Stored items from a collection:
****************
(** The call returned [r]; the program leaves it and counts. *)
Lemma finish_round t n p p1 p2 s r dp dc :
  quiet t → progs t !! n = Some p → trun t (put n (enter p) s t) → threads s !! n = Some (Ret r) →
  leave (enter p) r = Some p1 → add p1 = Some (p2, dp, dc) → place_of p2 = at_loop →
  ∃ t', trun t t' ∧ quiet t' ∧ progs t' = <[n := p2]> (progs t).
Proof.
  intros [Hm Hall] Hp Hrun Hr Hl Ha Hw. pose proof (lookup_lt_Some _ _ _ Hp) as Hlt.
  eexists. split; [eapply rtc_r; [eapply rtc_r; [exact Hrun|]|]|].
  - apply (t_return P C K (qstep id) (put n (enter p) s t) n (enter p) r p1); [by apply list_lookup_insert_eq|done|by apply (q_return id)].
  - eapply t_add; [|exact Ha]. simpl. apply list_lookup_insert_eq. by rewrite length_insert.
  - simpl. rewrite !list_insert_insert_eq. split; [|done]. split; [done|]. by apply Forall_insert.
Qed.

Lemma produce t n i j :
  fine t → quiet t → progs t !! n = Some (Producer i j at_loop) → j < K →
  ∃ t', trun t t' ∧ quiet t' ∧ progs t' = <[n := Producer i (S j) at_loop]> (progs t).
Proof.
  intros (a & Hs & Hi) Hq Hp Hj.
  destruct (call_round (λ _, True) t a n (Producer i j at_loop) (Enqueue (item K i j))) as (s & a' & r & Hrun & Hr & _ & _ & Hok); try done.
  { simpl. by rewrite bool_decide_eq_true_2. }
  destruct Hok as (_ & _ & _ & [?|[= ->]]); [done|]. by eapply finish_round.
Qed.

(** With something in the queue and nobody else about, a dequeue gets it. *)
Definition sole_dequeue (n : nat) a : Prop :=
  (∀ k st, a_threads a !! k = Some st → k ≠ n → st = AIdle) ∧
  ((a_threads a !! n = Some (ADeq false) ∧ a_queue a ≠ []) ∨ ∃ v, a_threads a !! n = Some (ARet (Dequeued (Some v)))).

Lemma sole_dequeue_step n a a' : sole_dequeue n a → astep a None a' → sole_dequeue n a'.
Proof.
  intros [Hidle Hn] Ha. inversion Ha as [| |k v Hst|k e v l Hst Hq|k Hst|k e m b Hst Hb]; subst;
    (destruct (decide (k = n)) as [->|Hk]; [|by specialize (Hidle _ _ Hst Hk)]);
    destruct Hn as [[Hn Hne]|[w Hn]]; rewrite Hn in Hst; simplify_eq.
  split; simpl.
  - intros k st Hk Hkn. apply list_lookup_fmap_Some in Hk as (st' & -> & Hk). rewrite list_lookup_insert_ne in Hk by done.
    by rewrite (Hidle _ _ Hk Hkn).
  - right. exists v. rewrite list_lookup_fmap, list_lookup_insert_eq by (by apply lookup_lt_Some in Hn). done.
Qed.

Lemma consume t a n got :
  simulates (sys t) a → inv (on_spec a t) → quiet t → progs t !! n = Some (Consumer got at_loop) → length got < quota → a_queue a ≠ [] →
  ∃ t' v, trun t t' ∧ quiet t' ∧ progs t' = <[n := Consumer (got ++ [v]) at_loop]> (progs t).
Proof.
  intros Hs Hi Hq Hp Hg Hne.
  assert (∀ k st, a_threads a !! k = Some st → st = AIdle) as Hidle.
  { intros k st Hst. destruct (inv_status _ _ _ _ k st Hi Hst) as [(p & Hpk & Hok)|[-> Hm]].
    - eapply at_loop_status; [exact Hok|]. destruct Hq as [_ Hall]. by apply (Forall_lookup_1 _ _ _ _ Hall Hpk).
    - simpl in Hm. destruct Hq as [Hmain _]. by rewrite Hmain in Hm. }
  destruct (inv_lookup _ _ _ _ n _ Hi Hp) as (_ & st & Hst & _). simpl in Hst.
  destruct (call_round (sole_dequeue n) t a n (Consumer got at_loop) Dequeue) as (s & a' & r & Hrun & Hr & [_ HQ] & Hr' & Hok); try done.
  - intros. by eapply sole_dequeue_step.
  - simpl. by rewrite bool_decide_eq_true_2.
  - split; simpl.
    + intros k st' Hk Hkn. apply list_lookup_fmap_Some in Hk as (st'' & -> & Hk). rewrite list_lookup_insert_ne in Hk by done.
      by rewrite (Hidle _ _ Hk).
    + left. rewrite list_lookup_fmap, list_lookup_insert_eq by (by apply lookup_lt_Some in Hst). simpl. by destruct (a_queue a).
  - rewrite Hr' in HQ. destruct HQ as [[? _]|[v Hv]]; [done|]. simplify_eq.
    destruct (finish_round t n (Consumer got at_loop) (Consumer (got ++ [v]) at_add) (Consumer (got ++ [v]) at_loop) s (Dequeued (Some v)) 0 1)
      as (t' & ? & ? & ?); try done. by exists t', v.
Qed.
(* ===== verification/BPlusTreeInsert.v ===== *)
(** * BplusTree.cpp: the store of a tree of at most two levels, and insertion

    [bp_rep s ch tl seps] relates a state to the chain [ch] of its leaves, the
    leaves [tl] that the tree still reaches, and the separators of the root. *)
From stdpp Require Import base gmap list.
From S2P Require Import Prelude BPlusTree BPlusTreeRep.

Section store.
Context {V : Type}.
Abbreviation st := (BPlusTree V).
Abbreviation block := (list (Z * V)).
Abbreviation entry := (prod loc block).
Implicit Types (s : st) (h : gmap loc (bnode V)) (ch tl : list entry) (b : block) (k : Z) (v : V) (l : loc).

Definition leaf_of b (nx : option loc) : bnode V := LeafNode b.*1 b.*2 nx.

(** The leaves from [p] along [next], up to [q]. *)
Fixpoint chain h (p : option loc) ch (q : option loc) : Prop :=
  match ch with
  | [] => p = q
  | x :: ch' => p = Some x.1 ∧ ∃ nx, h !! x.1 = Some (leaf_of x.2 nx) ∧ chain h nx ch' q
  end.

Lemma chain_app h p c1 c2 q : chain h p (c1 ++ c2) q ↔ ∃ m, chain h p c1 m ∧ chain h m c2 q.
Proof.
  revert p. induction c1 as [|x c1 IH]; intros p; simpl; [naive_solver|]. setoid_rewrite IH. naive_solver.
Qed.

Lemma chain_insert h p ch q l n : l ∉ ch.*1 → chain h p ch q → chain (<[l:=n]> h) p ch q.
Proof.
  revert p. induction ch as [|x ch IH]; intros p; [done|]. csimpl.
  intros [Hl Hx]%not_elem_of_cons (-> & nx & Hn & Hc). split; [done|]. exists nx.
  rewrite lookup_insert_ne by done. auto.
Qed.

Lemma chain_lookup h p ch q x : chain h p ch q → x ∈ ch → ∃ nx, h !! x.1 = Some (leaf_of x.2 nx).
Proof.
  revert p. induction ch as [|y ch IH]; intros p; [set_solver|].
  intros (_ & nx & Hn & Hc) [->|Hx]%elem_of_cons; eauto.
Qed.

Lemma chain_mid h p c1 l b c2 q :
  chain h p (c1 ++ (l, b) :: c2) q →
  ∃ nx, h !! l = Some (leaf_of b nx) ∧ chain h p c1 (Some l) ∧ chain h nx c2 q.
Proof. intros (m & H1 & -> & nx & Hn & H2)%chain_app. eauto. Qed.
(* ===== verification/KvServer.v ===== *)
(** * KV_Store/spdk_server.c: the key-value server

    The tokenizer and command parser work in the receive buffer, a list of
    bytes with pointers as offsets; [strtok] keeps its static pointer in the
    state.  What the sockets of the library return is an argument of each
    handler, and what the handlers ask of it is logged. *)
From Stdlib Require Import Ascii.
From stdpp Require Import base gmap list strings.
From S2P Require Import Prelude Bytes.

Definition BUFFER_SIZE : nat := 1024.
Definition MAX_TOKENS : nat := 16.
Definition SPDK_POLLER_IDLE : Z := 0.
Definition SPDK_POLLER_BUSY : Z := 1.

Definition space : Z := 32.

(** [commands], in the order of [kvs_cmd_t]. *)
Definition commands : list (list Z) :=
  chars <$> ["BSET"; "BGET"; "BDEL"; "BMOD"; "RSET"; "RGET"; "RDEL"; "RMOD"]%string.
Definition KVS_CMD_COUNT : nat := 8.

(** Conversion to [int]. *)
Definition to_int (z : Z) : Z := ((z + 2 ^ 31) mod 2 ^ 32 - 2 ^ 31)%Z.
(** Addition of two [int]s: an overflow is undefined. *)
Definition is_int (z : Z) : bool := bool_decide (- 2 ^ 31 <= z < 2 ^ 31)%Z.
Definition add_int {S} (a b : Z) : M S Z := if is_int (a + b) then ret (a + b)%Z else undef.

Inductive event :=
| Removed (sock : Z)       (* spdk_sock_group_remove_sock *)
| Closed (sock : Z)        (* spdk_sock_close *)
| Written (sock : Z) (data : list Z)  (* spdk_sock_writev *)
| Added (sock : Z)         (* spdk_sock_group_add_sock *)
| Registered               (* the two SPDK_POLLER_REGISTER *)
| Stopped (rc : Z).        (* spdk_app_stop *)

(** The receive buffer, the pointer of [strtok], the fields of
    [server_context_t], [g_running] and the log. *)
Record server := Server {
  buf : list Z;
  saved : option nat;
  bytes_in : Z;
  bytes_out : Z;
  listener : option Z;
  running : bool;
  net : list event
}.

Definition with_buf (b : list Z) (p : option nat) (s : server) : server :=
  Server b p (bytes_in s) (bytes_out s) (listener s) (running s) (net s).
Definition log (e : event) : M server unit :=
  modify (λ s, Server (buf s) (saved s) (bytes_in s) (bytes_out s) (listener s) (running s) (net s ++ [e])).
Definition of_option {A} (o : option A) : M server A := λ s,
  match o with Some a => Ok a s | None => Undef end.

(** *** C strings in the buffer; reading past its end is undefined *)
Fixpoint strspn (l : list Z) : option nat :=
  match l with
  | [] => None
  | c :: l' => if bool_decide (c = space) then S <$> strspn l' else Some 0
  end.
Fixpoint strcspn (l : list Z) : option nat :=
  match l with
  | [] => None
  | c :: l' => if bool_decide (c = space) || bool_decide (c = 0)%Z then Some 0 else S <$> strcspn l'
  end.
Fixpoint cstring (l : list Z) : option (list Z) :=
  match l with
  | [] => None
  | c :: l' => if bool_decide (c = 0)%Z then Some [] else cons c <$> cstring l'
  end.
(** [strcmp(l, lit) == 0] *)
Fixpoint strcmp_eq (l lit : list Z) : option bool :=
  match l, lit with
  | [], _ => None
  | c :: _, [] => Some (bool_decide (c = 0)%Z)
  | c :: l', x :: lit' => if bool_decide (c = x) then strcmp_eq l' lit' else Some false
  end.

(** [strtok(str, " ")] *)
Definition strtok (str : option nat) : M server (option nat) :=
  let* p0 := gets saved in
  let* p := of_option (match str with Some p => Some p | None => p0 end) in
  let* b := gets buf in
  let* k := of_option (strspn (drop p b)) in
  let p := p + k in
  let* c := of_option (b !! p) in
  if bool_decide (c = 0)%Z then modify (with_buf b (Some p)) ;; ret None
  else
    let* n := of_option (strcspn (drop p b)) in
    let q := p + n in
    let* c := of_option (b !! q) in
    (if bool_decide (c = 0)%Z then modify (with_buf b (Some q))
     else modify (with_buf (<[q := 0%Z]> b) (Some (S q)))) ;;
    ret (Some p).

(** *** Parsing *)
Definition kvs_split_iter (st : option nat * list (option nat) * nat)
  : M server ((option nat * list (option nat) * nat) + (list (option nat) * nat)) :=
  let '(token, tokens, count) := st in
  match token with
  | None => ret (inr (tokens, count))
  | Some t =>
      if bool_decide (count < length tokens) then
        let tokens := <[count := Some t]> tokens in
        let* token := strtok None in
        ret (inl (token, tokens, S count))
      else undef
  end.
Definition kvs_split_tokens (fuel : nat) (tokens : list (option nat)) (msg : nat)
  : M server (list (option nat) * nat) :=
  let* token := strtok (Some msg) in
  loop fuel kvs_split_iter (token, tokens, 0).

(** The [for] that looks the first token up; the final [cmd]. *)
Fixpoint find_command (tok : list Z) (cmds : list (list Z)) (cmd : nat) : M server nat :=
  match cmds with
  | [] => ret cmd
  | c :: cmds' =>
      let* eq := of_option (strcmp_eq tok c) in
      if eq : bool then ret cmd else find_command tok cmds' (S cmd)
  end.

(** Every case of the [switch] is a [break]. *)
Definition kvs_proto_parser (msg : option nat) (tokens : option (list (option nat))) (count : nat)
  : M server Z :=
  match msg, tokens with
  | Some _, Some tokens =>
      if bool_decide (count <= 0) then ret (-1)%Z
      else
        let* t := of_option (tokens !! 0) in
        let* t := of_option t in
        let* b := gets buf in
        let* cmd := find_command (drop t b) commands 0 in
        ret 0%Z
  | _, _ => ret (-1)%Z
  end.

(** The tokens printed, and the result of the parser. *)
Fixpoint print_tokens (tokens : list (option nat)) (count : nat) {struct count} : M server (list (list Z)) :=
  match count, tokens with
  | 0, _ => ret []
  | S count, t :: tokens =>
      let* t := of_option t in
      let* b := gets buf in
      let* w := of_option (cstring (drop t b)) in
      let* ws := print_tokens tokens count in
      ret (w :: ws)
  | S _, [] => undef
  end.

Definition kvs_proto_process (fuel : nat) (msg : nat) : M server (list (list Z) * Z) :=
  let* r := kvs_split_tokens fuel (replicate MAX_TOKENS None) msg in
  let '(tokens, count) := r in
  let* printed := print_tokens tokens count in
  let* rc := kvs_proto_parser (Some msg) (Some tokens) count in
  ret (printed, rc).

(** *** The network handlers *)
Definition spdk_server_shutdown_callback : M server unit :=
  modify (λ s, Server (buf s) (saved s) (bytes_in s) (bytes_out s) (listener s) false (net s)).

(** [ctx->bytes_out += n], for an [int n]. *)
Definition count_out (m : Z) : M server unit :=
  let* o := gets bytes_out in
  let* o := add_int o m in
  modify (λ s, Server (buf s) (saved s) (bytes_in s) o (listener s) (running s) (net s)).

(** [spdk_server_callback] on a socket: [n] and [data] are what
    [spdk_sock_recv] returns, [written] what [spdk_sock_writev] returns.
    [bytes_in] is added to as a [long] and converted back. *)
Definition spdk_server_callback (fuel : nat) (sock : Z) (n : Z) (data : list Z) (written : Z)
  : M server unit :=
  modify (λ s, with_buf (data ++ replicate (BUFFER_SIZE - length data) 0%Z) (saved s) s) ;;
  if bool_decide (n < 0)%Z then ret tt
  else if bool_decide (n = 0)%Z then
    log (Removed sock) ;; log (Closed sock)
  else
    let* b := gets buf in
    let* _ := of_option (cstring b) in
    let* _ := kvs_proto_process fuel 0 in
    modify (λ s, Server (buf s) (saved s) (to_int (bytes_in s + n)) (bytes_out s) (listener s) (running s) (net s)) ;;
    let* b := gets buf in
    log (Written sock (take (Z.to_nat n) b)) ;;
    let m := to_int written in
    when bool_decide (m > 0)%Z then count_out m.

(** A connection waiting to be accepted: the socket, and what
    [spdk_sock_getaddr] and [spdk_sock_group_add_sock] return for it. *)
Record conn := Conn { c_sock : Z; c_getaddr : Z; c_add : Z }.

(** The accept loop over the waiting connections; the connections left. *)
Fixpoint spdk_server_accept_loop (waiting : list conn) (count : Z) : M server (Z * list conn) :=
  let* l := gets listener in
  match l with
  | None => undef
  | Some lsock =>
      match waiting with
      | [] => ret (if bool_decide (count > 0)%Z then SPDK_POLLER_BUSY else SPDK_POLLER_IDLE, [])
      | c :: waiting =>
          if bool_decide (c_getaddr c < 0)%Z then
            log (Closed lsock) ;;
            modify (λ s, Server (buf s) (saved s) (bytes_in s) (bytes_out s) None (running s) (net s)) ;;
            ret (SPDK_POLLER_IDLE, waiting)
          else if bool_decide (c_add c < 0)%Z then
            log (Closed (c_sock c)) ;; ret (SPDK_POLLER_IDLE, waiting)
          else
            log (Added (c_sock c)) ;; spdk_server_accept_loop waiting (count + 1)
      end
  end.
Definition spdk_server_accept (waiting : list conn) : M server (Z * list conn) :=
  spdk_server_accept_loop waiting 0.

(** [rc] is what [spdk_sock_group_poll] returns. *)
Definition spdk_server_group_poll (rc : Z) : M server Z :=
  ret (if bool_decide (rc > 0)%Z then SPDK_POLLER_BUSY else SPDK_POLLER_IDLE).

(** [sock] is what [spdk_sock_listen] returns. *)
Definition spdk_server_listen (sock : option Z) : M server Z :=
  modify (λ s, Server (buf s) (saved s) (bytes_in s) (bytes_out s) sock (running s) (net s)) ;;
  match sock with
  | None => ret (-1)%Z
  | Some _ =>
      modify (λ s, Server (buf s) (saved s) (bytes_in s) (bytes_out s) (listener s) true (net s)) ;;
      log Registered ;;
      ret 0%Z
  end.

Definition sdpk_server_start (sock : option Z) : M server unit :=
  let* rc := spdk_server_listen sock in
  when negb (bool_decide (rc = 0)%Z) then log (Stopped (-1)).

(** [start_server]: [booted] says that [spdk_app_start] got as far as calling
    its start function, [listen] is [spdk_sock_listen]. *)
Definition start_server (booted : bool) (listen : list Z → Z → list Z → option Z) : M server unit :=
  modify (λ s, Server (buf s) (saved s) 0 0 None (running s) (net s)) ;;
  when booted then sdpk_server_start (listen (chars "0.0.0.0") 8888%Z (chars "posix")).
****************
**Exercise requirements:** Could you copy every line in the records that holds "eapply"?

**Answer box:**
  eexists. split; [eapply rtc_r; [eapply rtc_r; [exact Hrun|]|]|].
  - eapply t_add; [|exact Ha]. simpl. apply list_lookup_insert_eq. by rewrite length_insert.
  destruct Hok as (_ & _ & _ & [?|[= ->]]); [done|]. by eapply finish_round.
    - eapply at_loop_status; [exact Hok|]. destruct Hq as [_ Hall]. by apply (Forall_lookup_1 _ _ _ _ Hall Hpk).
  - intros. by eapply sole_dequeue_step.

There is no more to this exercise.